Tahoe Network 2021 AccomplishmentsJanuary 10th, 2022
As we celebrate the New Year, it is a good time to reflect on last year's biggest accomplishments. In 2021, the Tahoe Network of Fire Adapted Communities (Tahoe Network) successfully navigated the changes brought on by COVID-19 and the Caldor Fire and continued to develop educated, empowered and connected communities who are adapted to living with the inevitable presence of wildfire at Lake Tahoe.

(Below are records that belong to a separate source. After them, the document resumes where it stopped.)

(** [ch] is [None] for a null channel; [iov], [count] are the reply regions
    ([count] is the length of [iov]). *)
Definition virtio_send_msg (se : fuse_session) (ch : option fuse_chan)
                           (iov : list iovec) : M world Z :=
  let count := Z.of_nat (length iov) in
  m_assert (1 <=? count)%Z;;
  iov0 ← m_lift (from_option Done OutOfBounds (iov !! 0));
  m_assert (sizeof_fuse_out_header <=? iov_len iov0);;
  let tosend_len := iov_length iov in
  (* unique == 0 is notification, which we don't support *)
  m_assert (negb (out_header_unique iov0 =? 0)%N);;
  (* For virtio we always have ch *)
  c ← from_option mret (m_lift AssertFail) ch;
  qi ← deref (ch_qi c);
  elem ← m_lift (from_option Done OutOfBounds (qe qi));
  let q := qidx qi in
  let in_len := iov_length (in_sg elem) in
  if in_len <? sizeof_fuse_out_header then mret (- E2BIG)%Z else
  if in_len <? tosend_len then mret (- E2BIG)%Z else
  m_modify (emit (EvCopyIov (index elem) tosend_len));;
  in_sg' ← m_lift (copy_iov (copy_iov_fuel (in_sg elem)) iov count
                            (in_sg elem) (Z.of_nat (in_num elem)) tosend_len);
  m_modify (set_heap (insert (ch_qi c) (set_qe (Some (set_in_sg in_sg' elem)) qi)));;
  m_modify (emit (EvQueuePush q (index elem) tosend_len));;
  m_modify (emit (EvQueueNotify q));;
  mret 0%Z.

End send.

(** ** fv_queue_thread *)

(** The variables of one worker thread: [fbuf] ([mem] is [None] for NULL),
    the [qe] field of its queue record, and what it did so far. *)
Record thread_st : Type := ThreadSt {
  fbuf_mem  : option (list byte);
  fbuf_size : nat;
  thr_qe    : option VuVirtqElement;
  thr_log   : list event;
}.

Definition set_fbuf_mem (m : option (list byte)) (t : thread_st) : thread_st :=
  ThreadSt m (fbuf_size t) (thr_qe t) (thr_log t).
Definition set_fbuf_size (n : nat) (t : thread_st) : thread_st :=
  ThreadSt (fbuf_mem t) n (thr_qe t) (thr_log t).
Definition set_thr_qe (e : option VuVirtqElement) (t : thread_st) : thread_st :=
  ThreadSt (fbuf_mem t) (fbuf_size t) e (thr_log t).
Definition thr_emit (e : event) (t : thread_st) : thread_st :=
  ThreadSt (fbuf_mem t) (fbuf_size t) (thr_qe t) (thr_log t ++ [e]).

(** What the system gives one wake-up of the worker. *)
Inductive ppoll_result : Type :=
  | PpollEINTR                    (* -1 with errno == EINTR *)
  | PpollFailed                   (* -1 with another errno *)
  | PpollReturned (poll_res revents : Z).

Record wake : Type := Wake {
  wk_ppoll      : ppoll_result;
  wk_eventfd_ok : bool;                 (* eventfd_read returned 0 *)
  wk_out_bytes  : nat;                  (* vu_queue_get_avail_bytes *)
  wk_chains     : list VuVirtqElement;  (* what vu_queue_pop returns, until NULL *)
}.

Inductive loop_exit : Type :=
  | LoopWaiting     (* blocked in ppoll: nothing more happens *)
  | LoopBroken.     (* left the loop by [break] *)

Section worker.
Context `{FuseAbi}.
Variable malloc : nat → option (list byte).
Variable se : fuse_session.

(** The body of the inner [while (1)] for one popped chain [elem]. *)
Definition fv_queue_thread_elem (elem : VuVirtqElement) : M thread_st unit :=
  t ← m_get;
  mem ← match fbuf_mem t with
        | None =>
            m_modify (thr_emit (EvMalloc (bufsize se)));;
            m_modify (set_fbuf_mem (malloc (bufsize se)));;
            mem ← from_option mret (m_lift AssertFail) (malloc (bufsize se));
            m_assert (sizeof_fuse_in_header <? bufsize se);;
            mret mem
        | Some mem => mret mem
        end;
  (* The 'out' part of the elem is from qemu *)
  let out_len := iov_length (out_sg elem) in
  m_assert (negb (out_len <? sizeof_fuse_in_header));;
  m_assert (negb (bufsize se <? out_len));;
  m_modify (thr_emit (EvCopyFromIov (index elem) out_len));;
  mem' ← m_lift (copy_from_iov mem (out_num elem) (out_sg elem));
  m_modify (set_fbuf_mem (Some mem'));;
  m_modify (set_fbuf_size out_len);;
  m_modify (thr_emit (EvProcessBuf (index elem) (take out_len mem')));;
  m_modify (set_thr_qe None);;
  m_modify (thr_emit (EvFreeElem (index elem))).
(** The turns given to the loop are enough. *)
Lemma turns_for_enough start_time end_time :
  end_time - start_time
  < Z.of_nat (AvailabilityTool.turns_for start_time end_time)
    * AvailabilityTool.hour_us.
Proof.
  unfold AvailabilityTool.turns_for. rewrite hour_us_value.
  pose proof (Z.div_mod (end_time - start_time) 3600000000 ltac:(lia)) as Hd.
  pose proof (Z.mod_pos_bound (end_time - start_time) 3600000000
                ltac:(lia)) as Hm.
  destruct (Z_lt_le_dec ((end_time - start_time) / 3600000000 + 1) 0)
    as [Hneg | Hpos].
  - destruct ((end_time - start_time) / 3600000000 + 1) eqn:Hq;
      lia.
  - rewrite Z2Nat.id by lia. lia.
Qed.

Lemma booked_hours_fold_In bookings booked_hours h :
  In h (fold_left
          (fun booked_hours b =>
             AvailabilityTool.booked_hours_loop
               (AvailabilityTool.turns_for (Booking.start_time b)
                                           (Booking.end_time b))
               (Booking.start_time b) (Booking.end_time b) booked_hours)
          bookings booked_hours) <->
  In h booked_hours \/
  exists b k, In b bookings /\ 0 <= k /\
              Booking.start_time b + k * AvailabilityTool.hour_us
              < Booking.end_time b /\
              h = AvailabilityTool.hour_of
                    (Booking.start_time b + k * AvailabilityTool.hour_us).
Proof.
  revert booked_hours.
  induction bookings as [| b bookings IH]; intros booked_hours; simpl.
  - split; [auto |]. intros [H | (b & k & [] & _)]. exact H.
  - rewrite IH. rewrite booked_hours_loop_In by apply turns_for_enough.
    split.
    + intros [[H | (k & Hk & Hlt & Hh)] | (b' & k & Hin & Hk & Hlt & Hh)].
      * auto.
      * right. exists b, k. auto.
      * right. exists b', k. auto.
    + intros [H | (b' & k & [<- | Hin] & Hk & Hlt & Hh)].
      * auto.
      * left. right. exists k. auto.
      * right. exists b', k. auto.
Qed.

Lemma booked_hours_of_In bookings h :
  In h (AvailabilityTool.booked_hours_of bookings) <->
  exists b k, In b bookings /\ 0 <= k /\
              Booking.start_time b + k * AvailabilityTool.hour_us
              < Booking.end_time b /\
              h = AvailabilityTool.hour_of
                    (Booking.start_time b + k * AvailabilityTool.hour_us).
Proof.
  unfold AvailabilityTool.booked_hours_of. rewrite booked_hours_fold_In.
  split; [intros [[] | H]; exact H | auto].
Qed.

Lemma business_hours_In h :
  In h AvailabilityTool.business_hours <-> 8 <= h < 22.
Proof.
  change AvailabilityTool.business_hours
    with [8; 9; 10; 11; 12; 13; 14; 15; 16; 17; 18; 19; 20; 21].
  simpl. lia.
Qed.

Lemma available_slots_In booked_hours h h' :
  In (h, h') (AvailabilityTool.available_slots booked_hours) <->
  8 <= h < 22 /\ h' = h + 1 /\ ~ In h booked_hours.
Proof.
  unfold AvailabilityTool.available_slots.
  rewrite in_map_iff. split.
  - intros (x & Hx & Hin). inversion Hx; subst.
    apply filter_In in Hin as (Hin & Hfree).
    apply business_hours_In in Hin.
    split; [exact Hin |]. split; [reflexivity |].
    intros Hb. apply negb_true_iff in Hfree.
    assert (Hex : existsb (Z.eqb h) booked_hours = true).
    { apply existsb_exists. exists h. split; [exact Hb | apply Z.eqb_refl]. }
    congruence.
  - intros (Hh & -> & Hfree). exists h. split; [reflexivity |].
    apply filter_In. split; [apply business_hours_In; exact Hh |].
    apply negb_true_iff. destruct (existsb (Z.eqb h) booked_hours) eqn:Hex;
      [| reflexivity].
    apply existsb_exists in Hex as (x & Hx & Heq).
    apply Z.eqb_eq in Heq. subst x. contradiction.
Qed.

Lemma available_slots_length booked_hours :
  (List.length (AvailabilityTool.available_slots booked_hours) <= 14)%nat.
Proof.
  unfold AvailabilityTool.available_slots. rewrite length_map.
  etransitivity; [apply filter_length_le |]. reflexivity.
Qed.

Lemma get_bookings_for_space_cases space_id start_date end_date w r w' :
  SupabaseServiceExt.get_bookings_for_space space_id start_date end_date w
  = (r, w') ->
  untouched w w' /\
  ((exists x, r = Raise x) \/
   r = Ok (filter (SupabaseServiceExt.within space_id start_date end_date)
                  (bookings (db w)))).
Proof.
  unfold SupabaseServiceExt.get_bookings_for_space. intros H.
  split.
  { revert H. apply untouched_read. intros d. reflexivity. }
  apply execute_cases in H as (_ & _ & [(x & Hx & _) | Hq]).
  - left. exists x. exact Hx.
  - right. injection Hq as Hr _. exact Hr.
Qed.
(** * Fetchr: the client-side session and data model of the API client

    A shallow embedding of the Pinia store [stores/app.ts] (tab manager,
    collection tree builder, write-then-reload CRUD protocol, send path and
    cURL generator) and of the draft edits of [RequestBuilder.vue], with the
    properties of the specification stated and settled over it.

    Conventions.
    - JS strings are [string]; [===] on strings is [String.eqb].
    - [string | null] (and optional fields) are [option string]; JS
      truthiness is written out ([truthy], [truthy_opt]).
    - JS numbers that index arrays are [Z] (they may be negative).
    - [Map<string, Request[]>] is [gmap string (list Request)].
    - [KeyValue] objects are shared between arrays, so they live in an object
      heap and arrays hold their addresses.
    - [await invoke(cmd, args)] is a call to the backend collaborator; every
      call is recorded in a trace, may change the backend state, and either
      resolves with a reply or rejects. *)

From Stdlib Require Import ZArith Ascii String List.
From stdpp Require Import base option list strings pretty gmap.

Open Scope string_scope.
Open Scope Z_scope.
Open Scope list_scope.

(** ** JavaScript values *)

Definition truthy (s : string) : bool := negb (String.eqb s "").

Definition truthy_opt (o : option string) : bool :=
  match o with Some s => truthy s | None => false end.

(** [a || b] on strings. *)
Definition or_else (a b : string) : string := if truthy a then a else b.

(** [o || b] on optional strings. *)
Definition opt_or_else (o : option string) (b : string) : string :=
  match o with Some a => or_else a b | None => b end.

(** [o || null] on optional strings as the store's getters write it: a falsy
    value (the empty string) is read as [null]. *)
Definition or_null (o : option string) : option string :=
  if truthy_opt o then o else None.

(** A value inside a template literal: [undefined] prints as its name. *)
Definition tpl (o : option string) : string :=
  match o with Some s => s | None => "undefined" end.

(** [a === b] where both sides are [string | null]. *)
Definition opt_eqb (a b : option string) : bool :=
  match a, b with
  | Some x, Some y => String.eqb x y
  | None, None => true
  | _, _ => false
  end.

Definition lower_ascii (c : ascii) : ascii :=
  let n := nat_of_ascii c in
  if (Nat.leb 65 n && Nat.leb n 90)%bool then ascii_of_nat (n + 32)%nat else c.

(** [s.toLowerCase()], on the ASCII range. No character outside that range
    lowercases to a letter of [content-type], which is the only string the
    store compares a lowered string with. *)
Fixpoint toLowerCase (s : string) : string :=
  match s with
  | EmptyString => EmptyString
  | String c r => String (lower_ascii c) (toLowerCase r)
  end.

Definition squote : ascii := "'"%char.
Definition newline : string := String (ascii_of_nat 10) EmptyString.

(** [body.replace(/'/g, "'\\''")]. *)
Fixpoint escape_quotes (s : string) : string :=
  match s with
  | EmptyString => EmptyString
  | String c r =>
      if Ascii.eqb c squote then "'\''" +:+ escape_quotes r
      else String c (escape_quotes r)
  end.

(** [parts.join(sep)]. *)
Fixpoint join (sep : string) (parts : list string) : string :=
  match parts with
  | [] => ""
  | [p] => p
  | p :: rest => p +:+ sep +:+ join sep rest
  end.

(** ** Data model ([types/index.ts]) *)

Record KeyValue := mkKeyValue {
  kv_key : string;
  kv_value : string;
  kv_enabled : bool
}.

Record FormDataField := mkFormDataField {
  fd_key : string;
  fd_value : string;
  fd_type : string;
  fd_enabled : bool;
  fd_file_path : option string
}.

Record AuthData := mkAuthData {
  username : option string;
  password : option string;
  token : option string;
  key : option string;
  value_field : option string
}.

Definition empty_auth : AuthData := mkAuthData None None None None None.

(** [HttpRequest]. In the store the [headers] array holds references to
    [KeyValue] objects ([H := loc]); what is handed to the backend is the
    serialised value ([H := KeyValue]). *)
Record HttpRequestOf (H : Type) := mkHttpRequest {
  method : string;
  url : string;
  headers : list H;
  body : string;
  body_type : string;
  auth_type : string;
  auth_data : AuthData;
  form_data : option (list FormDataField)
}.
Arguments mkHttpRequest {H}.
Arguments method {H}.
Arguments url {H}.
Arguments headers {H}.
Arguments body {H}.
Arguments body_type {H}.
Arguments auth_type {H}.
Arguments auth_data {H}.
Arguments form_data {H}.

(** Addresses of [KeyValue] objects in the object heap. *)
Abbreviation loc := nat (only parsing).
Definition HttpRequest := HttpRequestOf loc.
Definition WireRequest := HttpRequestOf KeyValue.

Record Cookie := mkCookie {
  cookie_name : string;
  cookie_value : string;
  cookie_domain : option string;
  cookie_path : option string
}.

Record HttpResponse := mkHttpResponse {
  status : Z;
  status_text : string;
  resp_headers : list (string * string);
  resp_body : string;
  response_time : Z;
  size : Z;
  cookies : list Cookie
}.

Record Collection := mkCollection {
  col_id : string;
  col_name : string;
  parent_id : option string;
  is_folder : bool;
  col_created_at : string
}.

Record Request := mkRequest {
  req_id : string;
  collection_id : string;
  req_name : string;
  req_method : string;
  req_url : string;
  req_headers : string;
  req_body : string;
  req_body_type : string;
  req_auth_type : string;
  req_auth_data : string;
  req_created_at : string;
  req_updated_at : string
}.

Record Environment := mkEnvironment {
  env_id : string;
  env_name : string;
  variables : string;
  is_active : bool;
  env_created_at : string
}.

Record EnvironmentVariable := mkEnvironmentVariable {
  var_key : string;
  var_value : string
}.

Record History := mkHistory {
  h_id : string;
  h_method : string;
  h_url : string;
  h_status : Z;
  h_response_time : Z;
  h_created_at : string
}.

Inductive NodeData :=
| DataCollection (c : Collection)
| DataRequest (r : Request).

Inductive NodeType := folder | request.

#[warnings="-register-all"]
Inductive TreeNode :=
| mkTreeNode (node_key node_label : string) (node_data : NodeData)
    (node_icon : option string) (node_children : option (list TreeNode))
    (node_type : NodeType).

Definition node_key (n : TreeNode) : string :=
  match n with mkTreeNode k _ _ _ _ _ => k end.
Definition node_label (n : TreeNode) : string :=
  match n with mkTreeNode _ l _ _ _ _ => l end.
Definition node_icon (n : TreeNode) : option string :=
  match n with mkTreeNode _ _ _ i _ _ => i end.
Definition node_type (n : TreeNode) : NodeType :=
  match n with mkTreeNode _ _ _ _ _ t => t end.
Definition node_data (n : TreeNode) : NodeData :=
  match n with mkTreeNode _ _ d _ _ _ => d end.
Definition node_children (n : TreeNode) : option (list TreeNode) :=
  match n with mkTreeNode _ _ _ _ ch _ => ch end.

(** ** Store state *)

Record RequestTab := mkRequestTab {
  tab_id : string;
  tab_name : string;
  tab_request : HttpRequest;
  tab_response : option HttpResponse;
  tab_requestId : option string;
  tab_isLoading : bool;
  tab_isDirty : bool
}.

Record Store := mkStore {
  collections : list Collection;
  requests : gmap string (list Request);
  environments : list Environment;
  activeEnvironment : option Environment;
  history : list History;
  openTabs : list RequestTab;
  activeTabIndex : Z;
  heap : list KeyValue
}.

(** The request literal that the store writes in four places. *)
Definition defaultRequest : HttpRequest :=
  mkHttpRequest "GET" "" [] "" "none" "none" empty_auth (Some []).

Definition set_request (v : HttpRequest) (t : RequestTab) : RequestTab :=
  mkRequestTab (tab_id t) (tab_name t) v (tab_response t) (tab_requestId t)
    (tab_isLoading t) (tab_isDirty t).
Definition set_response (v : option HttpResponse) (t : RequestTab) : RequestTab :=
  mkRequestTab (tab_id t) (tab_name t) (tab_request t) v (tab_requestId t)
    (tab_isLoading t) (tab_isDirty t).
Definition set_requestId (v : option string) (t : RequestTab) : RequestTab :=
  mkRequestTab (tab_id t) (tab_name t) (tab_request t) (tab_response t) v
    (tab_isLoading t) (tab_isDirty t).
Definition set_name (v : string) (t : RequestTab) : RequestTab :=
  mkRequestTab (tab_id t) v (tab_request t) (tab_response t) (tab_requestId t)
    (tab_isLoading t) (tab_isDirty t).
Definition set_isLoading (v : bool) (t : RequestTab) : RequestTab :=
  mkRequestTab (tab_id t) (tab_name t) (tab_request t) (tab_response t)
    (tab_requestId t) v (tab_isDirty t).
Definition set_isDirty (v : bool) (t : RequestTab) : RequestTab :=
  mkRequestTab (tab_id t) (tab_name t) (tab_request t) (tab_response t)
    (tab_requestId t) (tab_isLoading t) v.

Definition set_openTabs (v : list RequestTab) (s : Store) : Store :=
  mkStore (collections s) (requests s) (environments s) (activeEnvironment s)
    (history s) v (activeTabIndex s) (heap s).
Definition set_activeTabIndex (v : Z) (s : Store) : Store :=
  mkStore (collections s) (requests s) (environments s) (activeEnvironment s)
    (history s) (openTabs s) v (heap s).
Definition set_heap (v : list KeyValue) (s : Store) : Store :=
  mkStore (collections s) (requests s) (environments s) (activeEnvironment s)
    (history s) (openTabs s) (activeTabIndex s) v.
Definition set_collections (v : list Collection) (s : Store) : Store :=
  mkStore v (requests s) (environments s) (activeEnvironment s)
    (history s) (openTabs s) (activeTabIndex s) (heap s).
Definition set_requests (v : gmap string (list Request)) (s : Store) : Store :=
  mkStore (collections s) v (environments s) (activeEnvironment s)
    (history s) (openTabs s) (activeTabIndex s) (heap s).
Definition set_environments (v : list Environment) (s : Store) : Store :=
  mkStore (collections s) (requests s) v (activeEnvironment s)
    (history s) (openTabs s) (activeTabIndex s) (heap s).
Definition set_activeEnvironment (v : option Environment) (s : Store) : Store :=
  mkStore (collections s) (requests s) (environments s) v
    (history s) (openTabs s) (activeTabIndex s) (heap s).
Definition set_history (v : list History) (s : Store) : Store :=
  mkStore (collections s) (requests s) (environments s) (activeEnvironment s)
    v (openTabs s) (activeTabIndex s) (heap s).

(** [arr[i]] for a numeric index: [undefined] when out of range. *)
Definition at_index {A} (l : list A) (i : Z) : option A :=
  if i <? 0 then None else l !! Z.to_nat i.

(** [arr[i].field = v], guarded by [if (arr[i])] as the store's setters are. *)
Definition update_at {A} (f : A -> A) (i : Z) (l : list A) : list A :=
  if i <? 0 then l else alter f (Z.to_nat i) l.

(** [openTabs.value[activeTabIndex.value]]. *)
Definition activeTab (s : Store) : option RequestTab :=
  at_index (openTabs s) (activeTabIndex s).

Definition update_activeTab (f : RequestTab -> RequestTab) (s : Store) : Store :=
  set_openTabs (update_at f (activeTabIndex s) (openTabs s)) s.

(** *** The computed properties of the active tab *)

Definition currentRequest (s : Store) : HttpRequest :=
  match activeTab s with Some t => tab_request t | None => defaultRequest end.

Definition set_currentRequest (v : HttpRequest) (s : Store) : Store :=
  update_activeTab (fun t => set_isDirty true (set_request v t)) s.

Definition currentResponse (s : Store) : option HttpResponse :=
  match activeTab s with Some t => tab_response t | None => None end.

Tahoe Network 2021 Highlights
Wildfire Home Retrofit Guide
The Fire Adapted Communities program developed the Wildfire Home Retrofit Guide to help residents harden their homes against wildfire. This guide was created through the collaborative efforts of the University of Nevada, Reno Cooperative Extension, University of California Cooperative Extension, and with funding from the California Climate Investments Fire Prevention Grant Program at CAL FIRE. The guide was peer-reviewed, published, and digitally distributed in January 2021.
Lake Tahoe Renters Guide
The Tahoe Network devised the Lake Tahoe Renter’s Guide in English and Spanish to help inform Tahoe residents about preparing for wildfires with renter-specific recommendations. The guide was reviewed by local Tahoe renters via two focus groups, while it also received partner feedback. It was printed and digitally published in September 2021.
The Tahoe Network hosted a free screening and Q&A session of the film Not If, But When: Wildfire Solutions, educated new residents at the Incline Village General Improvement District (IVGID) meet-and-greet, and engaged South Lake Tahoe and Meyers residents and visitors at the Tahoe Paradise Park Fundraiser, which collectively saw 98 engagements. In addition, the Tahoe Network coordinated, implemented, and provided outreach and education for three defensible space community workdays in target neighborhoods. A total of 64 residents received free defensible-space work, and 106 individuals received wildfire preparedness education.
During the Caldor Fire, Tahoe Living With Fire shared timely evacuation information on Facebook, Instagram, and Twitter from the Incident Command team and provided critical evacuation and preparedness resources for Tahoe residents and visitors in English and Spanish. The Tahoe Living With Fire social media channels were trusted sources for urgent incident information and kept the community updated and informed. Tahoe Living With Fire social media also kept the Tahoe community informed and educated by sharing resources on how to return after the fire.
In 2021, Lake Tahoe faced many challenges adapting to the new Covid-19 environment. Matters were further complicated by the Tamarack fire and Caldor fire, which was one of the largest wildfires the Tahoe Basin has ever scene. Despite these challenges, the Tahoe Network was able to effectively raise wildfire awareness and continue developing Fire Adapted Communities. THANK YOU to all staff, neighborhood leaders, and first responders. All of these achievements would not have been possible without you!